To avoid distractions it's simpler just to turn off Wi-Fi or to take your laptop somewhere where there is no Wi-Fi you can access. I got a lot of programming done at my kids' piano teacher's house.
I need to run an old DOS program that communicates with a 9-bit serial protocol that need an ancient UART. This hardware is nearly unubtanium.
I think a good DOS emulator could fake this with an external - say arduino - device on the wire. I emailed the dosbox crew about this but got no response. Any ideas?

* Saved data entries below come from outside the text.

(* ===== verification/Uvm.v ===== *)
(** * vm.c, specified: the pages of a process

    [space_ok s d T l]: the address space with directory [d] and tables [T]
    maps below [KERNBASE] pages of its own: valid ones, no two addresses
    sharing a page, none of them a table or on the free list [l].  With it the
    effect of [deallocuvm], [allocuvm] and [freevm] is stated on the map from
    addresses to entries ([pte_of]) and on who owns which page. *)
From S2P Require Import Prelude Mmu Cstring Kstate Spinlock Kalloc Proc Vm Pagetable.

Definition present (e : Z) : bool := negb (Z.land e PTE_P =? 0).
Definition user_addr (x : Z) : Prop := 0 ≤ x < KERNBASE.
Lemma user_addr_u32 x : user_addr x → is_u32 x.
Proof. unfold user_addr, is_u32, KERNBASE. lia. Qed.

Section space.
Context {LK : Linker} {LO : LinkerOk}.

(** [p] is the page some user address is mapped to. *)
Definition mapped_page (m : mem) (T : gmap Z Z) (p : Z) : Prop :=
  ∃ x, user_addr x ∧ present (pte_of m T x) = true ∧ p = page_of (pte_of m T x).

Record space_ok (s : kst) (d : Z) (T : gmap Z Z) (l : list Z) : Prop := {
  so_vm : vm_ok s d T l;
  so_page : ∀ p, mapped_page (k_mem s) T p → valid_page p ∧ ¬ pt_owns d T p ∧ p ∉ l;
  so_inj : ∀ x y, user_addr x → user_addr y → present (pte_of (k_mem s) T x) = true →
    present (pte_of (k_mem s) T y) = true →
    page_of (pte_of (k_mem s) T x) = page_of (pte_of (k_mem s) T y) → x / PGSIZE = y / PGSIZE }.

(** All the pages of the address space. *)
Definition owns (m : mem) (d : Z) (T : gmap Z Z) (p : Z) : Prop :=
  pt_owns d T p ∨ mapped_page m T p.

Lemma vm_step_kfreed v s : vm_step s (kfreed v s).
Proof.
  unfold kfreed, locksync, vm_step. destruct (use_lock _); cbn; (split; [| auto]).
  - eexists (sync_cpu (k_cpu s)), _, _. unfold ksync. kst_eq; reflexivity.
  - eexists (k_cpu s), _, _. kst_eq; reflexivity.
Qed.

(** The heart of [deallocuvm]: free the page at [a] and clear its entry. *)
Lemma unmap_one s d T l a t :
  space_ok s d T l → user_addr a → page_aligned a → T !! PDX a = Some t →
  present (pte_of (k_mem s) T a) = true →
  let pg := page_of (pte_of (k_mem s) T a) in
  ∃ s', (kfree pg;; st32 (t + 4 * PTX a) 0) s = Done tt s' ∧ space_ok s' d T (pg :: l) ∧
    vm_step s s' ∧ same_but (λ p, pt_owns d T p ∨ p = pg) (k_mem s) (k_mem s') ∧
    (∀ x, is_u32 x → pte_of (k_mem s') T x =
       if decide (a ≤ x < a + PGSIZE) then 0 else pte_of (k_mem s) T x).
Proof.
  intros [Hvm Hpg Hinj] Ha Hal Ht Hpr pg. pose proof Hvm as [Hi Hr Hpt Hap].
  destruct (Hpg pg) as (Hv & Hno & Hnl); [by exists a |].
  destruct (kfree_spec pg s l Hi Hr Hv Hnl) as (Hk & Hi1 & Hr1).
  set (s1 := kfreed pg s) in *.
  assert (Hm1 : same_but (λ p, p = pg) (k_mem s) (k_mem s1)).
  { intros x Hx. unfold s1, kfreed. rewrite locksync_mem. apply kfree_page_outside.
    specialize (Hx pg eq_refl). lia. }
  destruct (pt_frame (λ p, p = pg) (k_mem s) (k_mem s1) d T Hpt) as [Hpt1 Hpte1];
    [intros p ->; split; [apply Hv | done] | done |].
  destruct (pt_write (k_mem s1) d T (PDX a) t (PTX a) 0 Hpt1 Ht (PTX_range a)) as [Hpt2 Hpte2].
  assert (Hvm1 : vm_ok s1 d T (pg :: l)).
  { split; [done | done | done |]. intros p Hp. apply not_elem_of_cons.
    split; [by intros -> | by apply Hap]. }
  assert (Hpte : ∀ x, is_u32 x → pte_of (store32 (k_mem s1) (t + 4 * PTX a) 0) T x =
    if decide (a ≤ x < a + PGSIZE) then 0 else pte_of (k_mem s) T x).
  { intros x Hx. rewrite Hpte2, Hpte1.
    by rewrite (decide_ext _ _ _ _ (page_index a x Hal (user_addr_u32 a Ha) Hx)). }
  set (s2 := s1 <| k_mem ::= λ m, store32 m (t + 4 * PTX a) 0 |>).
  assert (Hpr2 : ∀ x, user_addr x → present (pte_of (k_mem s2) T x) = true →
    pte_of (k_mem s2) T x = pte_of (k_mem s) T x ∧ present (pte_of (k_mem s) T x) = true ∧
    ¬ a ≤ x < a + PGSIZE).
  { intros x Hx. change (k_mem s2) with (store32 (k_mem s1) (t + 4 * PTX a) 0).
    rewrite Hpte by by apply user_addr_u32. by case_decide. }
  exists s2. split; [| split; [split |]].
  - rewrite (bind_done _ _ _ _ _ Hk). reflexivity.
  - by apply vm_ok_write with (i := PDX a); [| | apply PTX_range].
  - intros p (x & Hx & Hxp & ->). destruct (Hpr2 x Hx Hxp) as (-> & Hxp' & Hxa).
    destruct (Hpg (page_of (pte_of (k_mem s) T x))) as (? & ? & ?); [by exists x |].
    split_and!; [done | done |]. apply not_elem_of_cons. split; [| done].
    intros Heq. pose proof (Hinj x a Hx Ha Hxp' Hpr Heq).
    unfold page_aligned, PGSIZE in *. apply Hxa. zlia.
  - intros x y Hx Hy Hxp Hyp. destruct (Hpr2 x Hx Hxp) as (-> & ? & _).
    destruct (Hpr2 y Hy Hyp) as (-> & ? & _). by apply Hinj.
  - split; [| split].
    + apply (vm_step_trans _ s1); [apply vm_step_kfreed |]. split; [| by left].
      eexists (k_cpu s1), (k_kmem s1), _. unfold s2. kst_eq; reflexivity.
    + apply (same_but_trans (λ p, p = pg) (pt_owns d T) _ _ (k_mem s1)); [auto | auto | done |].
      intros x Hx. apply load8_store32_ne. pose proof (slot_in_page t _ (PTX_range a)).
      pose proof (Hx t ltac:(right; by exists (PDX a))). lia.
    + exact Hpte.
Qed.

(** ** Unmapping a set of addresses

    [unmapped d T R s l s' l']: the pages of the addresses in [R] went from the
    address space to the free list, and nothing else happened. *)
Definition page_in (m : mem) (T : gmap Z Z) (R : Z → Prop) (p : Z) : Prop :=
  ∃ x, user_addr x ∧ R x ∧ present (pte_of m T x) = true ∧ p = page_of (pte_of m T x).

Lemma page_in_at_most m T a b :
  page_aligned a → page_aligned b → a ≤ b →
  at_most ((b - a) / PGSIZE) (page_in m T (λ x, a ≤ x < b)).
Proof.
  intros Ha Hb Hab. eapply at_most_mono; [reflexivity | |
    apply (at_most_image _ (λ k, page_of (pte_of m T (a + PGSIZE * k)))); unfold PGSIZE; zlia].
  intros p (x & Hx & Hin & _ & ->). exists ((x - a) / PGSIZE).
  unfold page_aligned, user_addr, KERNBASE, PGSIZE in *. split; [zlia |]. f_equal.
  assert (a + 4096 * ((x - a) / 4096) = 4096 * (x / 4096)) as -> by zlia.
  apply pte_of_page; unfold is_u32, PGSIZE; zlia.
Qed.

Record unmapped (d : Z) (T : gmap Z Z) (R : Z → Prop) (s : kst) (l : list Z) (s' : kst)
    (l' : list Z) : Prop := {
  un_ok : space_ok s' d T l';
  un_step : vm_step s s';
  un_free : l `suffix_of` l';
  un_pte : ∀ x, is_u32 x → R x ∧ present (pte_of (k_mem s') T x) = false ∨
    ¬ R x ∧ pte_of (k_mem s') T x = pte_of (k_mem s) T x;
  un_mem : same_but (λ p, pt_owns d T p ∨ page_in (k_mem s) T R p) (k_mem s) (k_mem s');
  un_pages : ∀ p, p ∈ l' ↔ p ∈ l ∨ page_in (k_mem s) T R p }.

Lemma unmapped_none d T (R : Z → Prop) s l :
  space_ok s d T l → (∀ x, is_u32 x → R x → present (pte_of (k_mem s) T x) = false) →
  (∀ x, R x ∨ ¬ R x) →
  unmapped d T R s l s l.
Proof.
  intros Hs Hv Hdec. split; [done | apply vm_step_refl | done | | apply same_but_refl |].
  - intros x Hx. destruct (Hdec x); auto.
  - intros p. split; [by left |]. intros [? | (x & Hx%user_addr_u32 & HR & Hp & _)]; [done |].
    by rewrite (Hv x Hx HR) in Hp.
Qed.

Lemma unmapped_iff d T (R R' : Z → Prop) s l s' l' :
  (∀ x, R x ↔ R' x) → unmapped d T R s l s' l' → unmapped d T R' s l s' l'.
Proof.
  intros HR [? ? ? Hpte Hm Hp].
  assert (Hin : ∀ p, page_in (k_mem s) T R p ↔ page_in (k_mem s) T R' p).
  { intros p. unfold page_in. by setoid_rewrite HR. }
  split; [done | done | done | | |].
  - intros x Hx. rewrite <- HR. auto.
  - intros a Ha. apply Hm. intros p [? | ?%Hin]; apply Ha; auto.
  - intros p. by rewrite Hp, Hin.
Qed.

Lemma unmapped_trans d T (R1 R2 : Z → Prop) s l s1 l1 s2 l2 :
  unmapped d T R1 s l s1 l1 → unmapped d T R2 s1 l1 s2 l2 →
  unmapped d T (λ x, R1 x ∨ R2 x) s l s2 l2.
Proof.
  intros [H1 Hs1 Hf1 Hp1 Hm1 Hl1] [H2 Hs2 Hf2 Hp2 Hm2 Hl2].
  assert (Hin : ∀ p, page_in (k_mem s) T (λ x, R1 x ∨ R2 x) p ↔
    page_in (k_mem s) T R1 p ∨ page_in (k_mem s1) T R2 p).
  { intros p. split.
    - intros (x & Hx & HR & Hpr & ->). destruct (Hp1 x (user_addr_u32 x Hx)) as [[HR1 _] | [HR1 Heq]].
      + left. by exists x.
      + right. exists x. rewrite Heq. tauto.
    - intros [(x & Hx & HR & Hpr & ->) | (x & Hx & HR & Hpr & ->)]; [exists x; tauto |].
      destruct (Hp1 x (user_addr_u32 x Hx)) as [[_ Heq] | [HR1 Heq]]; [congruence |]. rewrite Heq in Hpr |- *.
      exists x. tauto. }
  split.
  - done.
  - by apply (vm_step_trans _ s1).
  - by etrans.
  - intros x Hx. destruct (Hp1 x Hx) as [[? Heq] | [? Heq]], (Hp2 x Hx) as [[? ?] | [? Heq2]];
      [tauto | left; rewrite Heq2; tauto | tauto | right; rewrite Heq2; tauto].
  - eapply same_but_trans; [| | exact Hm1 | exact Hm2]; intros p; rewrite Hin; tauto.
  - intros p. rewrite Hl2, Hl1, Hin. tauto.
Qed.

Lemma unmapped_one s d T l a t :
  space_ok s d T l → user_addr a → page_aligned a → T !! PDX a = Some t →
  present (pte_of (k_mem s) T a) = true →
  ∃ s' l', (kfree (page_of (pte_of (k_mem s) T a));; st32 (t + 4 * PTX a) 0) s = Done tt s' ∧
    unmapped d T (λ x, a ≤ x < a + PGSIZE) s l s' l'.
Proof.
  intros Hs Ha Hal Ht Hpr.
  destruct (unmap_one s d T l a t Hs Ha Hal Ht Hpr) as (s' & Hrun & Hs' & Hst & Hm & Hpte).
  assert (Hin : ∀ p, page_in (k_mem s) T (λ x, a ≤ x < a + PGSIZE) p ↔
    p = page_of (pte_of (k_mem s) T a)).
  { intros p. split.
    - intros (x & Hx & HR & _ & ->). f_equal. apply pte_of_page; [by apply user_addr_u32 .. |].
      unfold page_aligned, PGSIZE in *. zlia.
    - intros ->. exists a. unfold PGSIZE. split_and!; [done | lia | lia | done | done]. }
  exists s', (page_of (pte_of (k_mem s) T a) :: l). split; [done |]. split.
  - done.
  - done.
  - by exists [page_of (pte_of (k_mem s) T a)].
  - intros x Hx. rewrite Hpte by done. case_decide; auto.
  - intros b Hb. apply Hm. intros p [? | ->]; apply Hb; [by left | right; by apply Hin].
  - intros p. rewrite elem_of_cons, Hin. tauto.
Qed.

(** ** [deallocuvm] *)

(** The addresses whose page starts in [a..oldsz). *)
Definition from_to (a oldsz x : Z) : Prop := a ≤ x ∧ PGSIZE * (x / PGSIZE) < oldsz.

Lemma space_slot s d T l a :
  space_ok s d T l → user_addr a →
  match T !! PDX a with
  | Some t => walkpgdir d a false s = Done (t + 4 * PTX a) s ∧ t + 4 * PTX a ≠ 0 ∧
      load32 (k_mem s) (t + 4 * PTX a) = pte_of (k_mem s) T a
  | None => walkpgdir d a false s = Done 0 s ∧
      ∀ x, is_u32 x → PDX x = PDX a → pte_of (k_mem s) T x = 0
  end.
Proof.
  intros [[_ _ Hpt _] _ _] Ha. destruct (T !! PDX a) as [t |] eqn:Ht.
  - split; [by apply (walkpgdir_found s d T) |].
    destruct (pt_page _ _ _ Hpt _ _ Ht) as (_ & Hv%valid_page_pos & _). pose proof (PTX_range a).
    split; [lia |]. unfold pte_of. by rewrite Ht.
  - split; [by apply (walkpgdir_absent s d T) |]. intros x _ Hx. unfold pte_of. by rewrite Hx, Ht.
Qed.

Lemma deallocuvm_loop_spec d T oldsz fuel : ∀ s l a,
  space_ok s d T l → page_aligned a → 0 ≤ a → oldsz ≤ KERNBASE →
  (0 < fuel)%nat → oldsz ≤ a + PGSIZE * (Z.of_nat fuel - 1) →
  ∃ s' l', deallocuvm_loop fuel d a oldsz s = Done tt s' ∧
    unmapped d T (from_to a oldsz) s l s' l'.
Proof.
  induction fuel as [| fuel IH]; intros s l a Hs Hal Ha Hold Hf Hfuel; [lia |].
  cbn [deallocuvm_loop]. destruct (Z.ltb_spec a oldsz) as [Hlt | Hge].
  2: { exists s, l. split; [done |]. unfold from_to, page_aligned, PGSIZE in *.
       apply unmapped_none; [done | intros x _ Hx; zlia | intros x; right; zlia]. }
  assert (Hua : user_addr a) by (unfold user_addr; lia). unfold page_aligned in Hal.
  pose proof (space_slot s d T l a Hs Hua) as Hslot.
  destruct (T !! PDX a) as [t |] eqn:Ht; [destruct Hslot as (Hw & Hnz & He) | destruct Hslot as [Hw He]];
    rewrite (bind_done _ _ _ _ _ Hw).
  - destruct (Z.eqb_spec (t + 4 * PTX a) 0); [done |]. unfold ld32. rewrite bind_gets, He.
    rewrite u32_id by (unfold is_u32, KERNBASE, PGSIZE in *; lia).
    assert (Hsplit : ∀ x, a ≤ x < a + PGSIZE ∨ from_to (a + PGSIZE) oldsz x ↔ from_to a oldsz x)
      by (intros x; unfold from_to, PGSIZE in *; split; zlia).
    destruct (present (pte_of (k_mem s) T a)) eqn:Hpr; unfold present in Hpr; rewrite Hpr.
    + destruct (so_page _ _ _ _ Hs (page_of (pte_of (k_mem s) T a))) as (Hv & _); [by exists a |].
      destruct (unmapped_one s d T l a t Hs Hua Hal Ht Hpr) as (s1 & l1 & Hrun & Hu1).
      unfold page_of in Hv, Hrun. apply valid_page_range in Hv as Hvr.
      destruct (Z.eqb_spec (PTE_ADDR (pte_of (k_mem s) T a)) 0) as [H0 | _].
      { rewrite H0 in Hvr. destruct Hvr as [Hvr _]. vm_compute in Hvr. done. }
      rewrite (bind_done _ _ _ _ _ Hrun).
      destruct (IH s1 l1 (a + PGSIZE)) as (s2 & l2 & Hrun2 & Hu2).
      * apply Hu1.
      * unfold page_aligned, PGSIZE in *. zlia.
      * unfold PGSIZE. lia.
      * done.
      * unfold PGSIZE in *. lia.
      * unfold PGSIZE in *. lia.
      * exists s2, l2. split; [done |]. eapply unmapped_iff; [exact Hsplit |].
        by eapply unmapped_trans.
    + cbn [negb]. rewrite bind_ret.
      destruct (IH s l (a + PGSIZE)) as (s2 & l2 & Hrun2 & Hu2); try done.
      * unfold page_aligned, PGSIZE in *. zlia.
      * unfold PGSIZE. lia.
      * unfold PGSIZE in *. lia.
      * unfold PGSIZE in *. lia.
      * exists s2, l2. split; [done |]. eapply unmapped_iff; [exact Hsplit |].
        eapply unmapped_trans; [| exact Hu2]. apply unmapped_none; [done | | intros; lia].
        intros x Hx Hin. rewrite (pte_of_page _ T x a); [done | done | by apply user_addr_u32 |].
        unfold PGSIZE in *. zlia.
  - cbn [Z.eqb]. assert (HP : PDX a = a / 4194304 ∧ a / 4194304 ≤ 511).
    { rewrite PDX_spec, u32_id by by apply user_addr_u32. unfold user_addr, KERNBASE in Hua. zlia. }
    rewrite PGADDR_spec by (unfold PGSIZE; unfold user_addr in Hua; zlia).
    set (b := (PDX a + 1) * 4194304).
    replace (u32 (u32 (b + 0 * PGSIZE + 0 - PGSIZE) + PGSIZE)) with b
      by (unfold b, u32, PGSIZE; unfold user_addr in Hua; zlia).
    destruct (IH s l b) as (s2 & l2 & Hrun2 & Hu2); try done.
    + unfold page_aligned, b, PGSIZE. zlia.
    + unfold b. unfold user_addr in Hua. zlia.
    + unfold PGSIZE in *. lia.
    + unfold PGSIZE, b in *. unfold user_addr in Hua. zlia.
    + exists s2, l2. split; [done |].
      apply (unmapped_iff d T (λ x, (a ≤ x < b ∧ PGSIZE * (x / PGSIZE) < oldsz) ∨ from_to b oldsz x)).
      { intros x. unfold from_to, b, PGSIZE in *. split; zlia. }
      eapply unmapped_trans; [| exact Hu2].
      apply unmapped_none; [done | | intros; unfold PGSIZE; zlia].
      intros x Hx [Hin _]. rewrite He; [done | done |].
      rewrite !PDX_spec, !u32_id by (done || by apply user_addr_u32). unfold b in Hin. zlia.
Qed.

$XXXX specifically isn't likely for that era, at least anytime soon. If it's something rare or unique like the Thinkpad 701 with its butterfly keyboard, then it easily can go into hundreds. If they're normal machines in working order, then I wouldn't expect a ton, but many people want them for retro gaming or some other reason like the author does. Even a non-working machine has parts some people might want. I have a couple of working, but worse for wear machines with sentimental value that I've been trying keep an eye out for non-working counterparts to salvage and for spare parts. One of them is actually a Thinkpad 240 that's close to the 240x author got.
Get one setup as a "blast from the past" machine and try to sell it. I bet there's people out there that would pay for a nostalgia pentium ready to roll, especially if you did all the work getting it to go.
The Win 95 machine is on a private network for which the Pi is the router, so the SMB share is available without connecting win 95 to the internet.